Of the lines below, report only those that contain "specialize".

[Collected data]

• • • •

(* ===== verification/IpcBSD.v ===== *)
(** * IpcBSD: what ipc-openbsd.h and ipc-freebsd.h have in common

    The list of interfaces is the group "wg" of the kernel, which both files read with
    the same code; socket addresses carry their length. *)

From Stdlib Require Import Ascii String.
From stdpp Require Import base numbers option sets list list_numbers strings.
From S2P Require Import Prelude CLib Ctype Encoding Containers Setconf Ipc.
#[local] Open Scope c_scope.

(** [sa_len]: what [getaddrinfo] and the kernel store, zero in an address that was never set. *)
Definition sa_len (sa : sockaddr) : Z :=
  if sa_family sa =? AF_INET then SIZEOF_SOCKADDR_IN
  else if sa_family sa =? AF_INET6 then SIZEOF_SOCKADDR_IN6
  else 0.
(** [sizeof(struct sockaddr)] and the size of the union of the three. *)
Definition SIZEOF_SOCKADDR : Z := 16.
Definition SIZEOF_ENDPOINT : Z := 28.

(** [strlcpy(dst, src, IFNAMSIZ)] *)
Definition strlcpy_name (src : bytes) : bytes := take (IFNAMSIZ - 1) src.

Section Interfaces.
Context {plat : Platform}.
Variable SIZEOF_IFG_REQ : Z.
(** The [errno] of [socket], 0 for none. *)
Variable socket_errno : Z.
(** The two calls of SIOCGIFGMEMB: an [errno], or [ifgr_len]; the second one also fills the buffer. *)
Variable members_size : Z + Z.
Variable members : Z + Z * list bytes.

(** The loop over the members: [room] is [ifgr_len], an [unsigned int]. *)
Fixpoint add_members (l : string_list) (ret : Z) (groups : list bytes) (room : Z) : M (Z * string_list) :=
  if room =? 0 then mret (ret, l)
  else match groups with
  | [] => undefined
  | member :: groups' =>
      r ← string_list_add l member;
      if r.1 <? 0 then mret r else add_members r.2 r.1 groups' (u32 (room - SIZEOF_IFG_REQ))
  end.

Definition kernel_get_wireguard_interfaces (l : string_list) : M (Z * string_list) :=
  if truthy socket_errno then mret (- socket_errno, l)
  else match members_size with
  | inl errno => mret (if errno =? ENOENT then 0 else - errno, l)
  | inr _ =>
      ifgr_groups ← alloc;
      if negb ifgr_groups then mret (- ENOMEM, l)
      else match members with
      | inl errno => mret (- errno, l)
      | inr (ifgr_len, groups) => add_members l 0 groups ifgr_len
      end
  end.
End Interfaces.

• • • •

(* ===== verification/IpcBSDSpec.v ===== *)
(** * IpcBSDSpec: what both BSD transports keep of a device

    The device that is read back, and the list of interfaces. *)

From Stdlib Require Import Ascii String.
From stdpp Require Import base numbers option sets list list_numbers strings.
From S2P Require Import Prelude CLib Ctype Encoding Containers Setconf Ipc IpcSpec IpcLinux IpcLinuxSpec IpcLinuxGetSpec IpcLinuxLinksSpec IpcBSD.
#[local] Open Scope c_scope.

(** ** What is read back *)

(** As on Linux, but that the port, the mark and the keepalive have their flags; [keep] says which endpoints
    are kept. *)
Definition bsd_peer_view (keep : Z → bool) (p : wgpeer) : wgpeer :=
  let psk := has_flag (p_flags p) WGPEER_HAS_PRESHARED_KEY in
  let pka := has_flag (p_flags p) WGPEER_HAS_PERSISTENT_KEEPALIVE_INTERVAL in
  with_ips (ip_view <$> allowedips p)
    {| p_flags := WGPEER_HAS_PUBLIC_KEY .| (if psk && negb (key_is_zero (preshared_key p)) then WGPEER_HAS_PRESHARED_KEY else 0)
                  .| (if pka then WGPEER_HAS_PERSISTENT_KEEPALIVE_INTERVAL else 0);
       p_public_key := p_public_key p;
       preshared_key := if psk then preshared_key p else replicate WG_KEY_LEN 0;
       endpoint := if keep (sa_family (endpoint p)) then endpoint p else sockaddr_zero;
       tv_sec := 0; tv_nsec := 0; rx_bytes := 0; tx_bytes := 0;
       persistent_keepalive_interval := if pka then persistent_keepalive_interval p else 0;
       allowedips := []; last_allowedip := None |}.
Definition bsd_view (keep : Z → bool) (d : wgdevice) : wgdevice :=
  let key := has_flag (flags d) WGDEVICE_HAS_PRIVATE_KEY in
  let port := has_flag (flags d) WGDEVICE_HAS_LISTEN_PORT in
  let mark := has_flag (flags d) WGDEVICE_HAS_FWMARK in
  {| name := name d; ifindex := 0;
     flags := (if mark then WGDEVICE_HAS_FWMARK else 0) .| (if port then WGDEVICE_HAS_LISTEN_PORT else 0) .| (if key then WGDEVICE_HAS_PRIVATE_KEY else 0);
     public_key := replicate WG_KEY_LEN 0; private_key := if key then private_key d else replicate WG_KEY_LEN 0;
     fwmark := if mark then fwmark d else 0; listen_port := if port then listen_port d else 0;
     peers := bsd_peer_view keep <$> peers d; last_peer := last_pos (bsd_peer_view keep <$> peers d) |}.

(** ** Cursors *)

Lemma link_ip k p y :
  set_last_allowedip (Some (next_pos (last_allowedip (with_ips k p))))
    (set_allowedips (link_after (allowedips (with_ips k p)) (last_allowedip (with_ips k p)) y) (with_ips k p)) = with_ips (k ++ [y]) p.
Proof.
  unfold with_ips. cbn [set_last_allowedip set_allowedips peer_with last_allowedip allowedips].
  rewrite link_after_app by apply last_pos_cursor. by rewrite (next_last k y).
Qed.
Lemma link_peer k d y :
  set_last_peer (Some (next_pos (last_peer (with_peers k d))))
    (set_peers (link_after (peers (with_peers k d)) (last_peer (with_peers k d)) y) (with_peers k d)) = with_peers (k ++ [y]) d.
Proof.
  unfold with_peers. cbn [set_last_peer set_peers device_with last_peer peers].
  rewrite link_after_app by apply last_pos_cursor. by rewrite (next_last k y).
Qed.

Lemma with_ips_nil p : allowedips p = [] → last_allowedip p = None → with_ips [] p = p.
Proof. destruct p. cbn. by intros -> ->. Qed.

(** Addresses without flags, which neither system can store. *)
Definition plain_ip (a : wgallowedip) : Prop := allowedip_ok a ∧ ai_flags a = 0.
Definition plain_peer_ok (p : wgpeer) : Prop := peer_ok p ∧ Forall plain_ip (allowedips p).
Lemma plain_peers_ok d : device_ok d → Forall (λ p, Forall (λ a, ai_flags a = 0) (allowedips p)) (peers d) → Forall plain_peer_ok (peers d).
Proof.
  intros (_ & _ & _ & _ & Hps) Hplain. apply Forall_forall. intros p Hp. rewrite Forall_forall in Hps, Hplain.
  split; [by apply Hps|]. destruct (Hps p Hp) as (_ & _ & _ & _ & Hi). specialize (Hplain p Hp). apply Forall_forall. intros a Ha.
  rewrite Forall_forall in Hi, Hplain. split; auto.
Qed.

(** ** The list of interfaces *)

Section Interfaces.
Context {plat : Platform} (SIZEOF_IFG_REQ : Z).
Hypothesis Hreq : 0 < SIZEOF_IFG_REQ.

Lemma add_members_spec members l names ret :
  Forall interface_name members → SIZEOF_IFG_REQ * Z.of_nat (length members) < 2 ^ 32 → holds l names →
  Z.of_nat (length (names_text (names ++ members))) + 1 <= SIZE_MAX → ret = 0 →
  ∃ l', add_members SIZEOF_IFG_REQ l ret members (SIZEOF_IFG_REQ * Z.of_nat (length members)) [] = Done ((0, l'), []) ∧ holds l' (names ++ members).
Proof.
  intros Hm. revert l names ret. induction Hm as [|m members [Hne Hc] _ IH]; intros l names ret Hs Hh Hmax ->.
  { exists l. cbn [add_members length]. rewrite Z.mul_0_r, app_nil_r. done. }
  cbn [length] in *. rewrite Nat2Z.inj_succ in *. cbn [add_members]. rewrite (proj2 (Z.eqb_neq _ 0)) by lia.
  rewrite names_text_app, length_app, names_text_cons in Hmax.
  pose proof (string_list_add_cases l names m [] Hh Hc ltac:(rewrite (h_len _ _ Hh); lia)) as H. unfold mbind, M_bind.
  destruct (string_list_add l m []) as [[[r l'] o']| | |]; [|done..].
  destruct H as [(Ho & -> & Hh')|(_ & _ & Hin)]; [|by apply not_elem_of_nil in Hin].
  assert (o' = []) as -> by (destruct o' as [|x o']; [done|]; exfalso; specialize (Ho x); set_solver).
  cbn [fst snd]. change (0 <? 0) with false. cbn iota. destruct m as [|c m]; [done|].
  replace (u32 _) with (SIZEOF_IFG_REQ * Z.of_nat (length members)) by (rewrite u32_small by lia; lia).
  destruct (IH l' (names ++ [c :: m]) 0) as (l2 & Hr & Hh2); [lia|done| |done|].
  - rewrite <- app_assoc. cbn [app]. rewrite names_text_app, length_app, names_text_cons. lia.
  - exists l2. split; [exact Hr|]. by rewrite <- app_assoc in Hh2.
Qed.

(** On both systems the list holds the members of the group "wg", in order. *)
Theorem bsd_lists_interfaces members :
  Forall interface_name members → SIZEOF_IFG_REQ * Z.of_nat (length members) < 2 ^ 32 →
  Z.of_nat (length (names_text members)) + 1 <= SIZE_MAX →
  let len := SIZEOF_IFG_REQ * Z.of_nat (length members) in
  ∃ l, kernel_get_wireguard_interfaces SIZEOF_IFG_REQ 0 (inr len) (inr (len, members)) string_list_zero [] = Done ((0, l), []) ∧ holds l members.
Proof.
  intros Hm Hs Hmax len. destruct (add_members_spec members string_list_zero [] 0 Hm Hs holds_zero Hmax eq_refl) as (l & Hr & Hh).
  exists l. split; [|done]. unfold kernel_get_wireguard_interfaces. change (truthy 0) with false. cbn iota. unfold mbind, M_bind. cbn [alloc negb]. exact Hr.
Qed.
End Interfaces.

• • • •

[Result of this task]
  split; [by apply Hps|]. destruct (Hps p Hp) as (_ & _ & _ & _ & Hi). specialize (Hplain p Hp). apply Forall_forall. intros a Ha.
  assert (o' = []) as -> by (destruct o' as [|x o']; [done|]; exfalso; specialize (Ho x); set_solver).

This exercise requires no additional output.